2. What excess are you willing to pay for treatment?

All health insurers offer plans with different levels of excess. An excess is the first part of the claim you are required to pay yourself. Excesses can range from €50 per claim to €500 per claim. If you choose a higher excess, then this will allow a reduction in your premium, however it is important to note that if you claim then you will have to pay this excess upfront. A health insurance excess can apply to both in-patient treatment (which involves an overnight stay), as well as, day case treatment / or procedures.

Paying a higher in-patient (overnight) excess such as over €300 can be quite restrictive, as this is the amount you will have to pay yourself upfront. However, the most common claims are for day case treatment in a private hospital. Examples of day case procedures are wisdom teeth removal, colonoscopy, mole removal, as well as certain types of cancer treatments such as chemotherapy. There are health plans available where the day case excess you have to pay is significantly less than the overnight in-patient excess. Be sure to check this out before you decide on a suitable plan.
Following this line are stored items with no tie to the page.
(** The same machine with one free frame. *)
Definition full_counts : counts := fun i => if decide (i = 1) then (gset_to_gmap 1 (rng 0 7), 7) else (∅, 0).
Lemma full_counts_ok : counts_ok full_counts.
Proof. intros i idx c. unfold full_counts. case_decide; cbn; [|by rewrite lookup_empty]. intros [_ <-]%lookup_gset_to_gmap_Some. lia. Qed.
Definition sample_full : vmsys := set_fs (exist _ full_counts full_counts_ok : fstate) sample_vm.
Lemma sample_full_pwf : pwf sample_full.
Proof.
  apply pwf_refs; [exact sample_vm_pwf|]. intros p (Hp & HP & _). destruct p as [|i p]; [vm_compute; reflexivity|]. by rewrite sample_ent in HP.
Qed.
Lemma map_n_leaks_frame_witness :
  exists f s', x86_64_map_n 0x400000 PGSZ PTE_URW sample_full = Done (- ENOMEM) s' /\ refs (v_fs s') f = 1 /\ forall r, owns s' r -> pte_phys (ent s' r) <> f.
Proof.
  destruct (falloc (v_fs sample_full)) as [[f a]|] eqn:Ea; [|exfalso; assert (match falloc (v_fs sample_full) with Some (f, _) => Some f | None => None end = Some (MiB 16 + 7 * PGSZ)) as Ec by (vm_compute; reflexivity); by rewrite Ea in Ec].
  destruct (map_n_leaks_frame sample_full 0x400000 PTE_URW f a sample_full_pwf ltac:(vm_compute; discriminate) eq_refl) as (s' & E & _ & R & H).
  - vm_compute. reflexivity.
  - exact Ea.
  - destruct (falloc a) as [[f' a']|] eqn:Eb; [|done]. exfalso.
    assert (match falloc (v_fs sample_full) with Some (_, a) => match falloc a with Some _ => true | None => false end | None => true end = false) as Ec by (vm_compute; reflexivity).
    by rewrite Ea, Eb in Ec.
  - exists f, s'. split; [exact E|]. split; [exact R|exact H].
Defined.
3. Do you want to claim money back on everyday medical expenses such as GP & physiotherapist visits?

It is a common misconception that all health insurance plans allow members to claim back money on everyday medical expenses. Only certain plans provide this benefit. It is worth sitting down and doing the maths before deciding if it is prudent to opt for a plan which gives money back on these visits. Calculate how often you went to a GP, Physio, Consultant etc., in the previous year and the cost of each visit versus the additional cost of taking out a plan which includes this type of cover. Remember too, free GP care is available to all kids under 6, with some health insurers also offering online GP as a member benefit across their plan range, at no extra cost. Did you know that all health insurers offer ‘corporate plans’ which are not directly marketed to all consumers? These corporate plans tend to allow members to claim back an average of 50% - 75% on GP, specialist consultant visits, as well as visits to A&E. It might be worthwhile looking into a corporate plan, if this is a benefit which is important to you.

Before you buy

Given the complexity of health insurance in Ireland, it is difficult to compare plans. The Health Insurance Authority website (www.hia.ie) is a fantastic tool showing the benefits available across all plans on the market. However, without knowing what you’re looking for, it can be difficult to find the right plan for your needs. Comparing plans for the first time is a difficult task as there are so many options available. That’s why it is useful to get expert advice from a health insurance broker.

Once you decide on a plan, you can change your mind up to 14 days after purchasing it. However, if it goes over this time frame, then you are locked into a 12 month contract and you will face financial penalties if you cancel your policy mid-term. To help you make an informed decision, shop around and seek expert advice before choosing the right plan for you!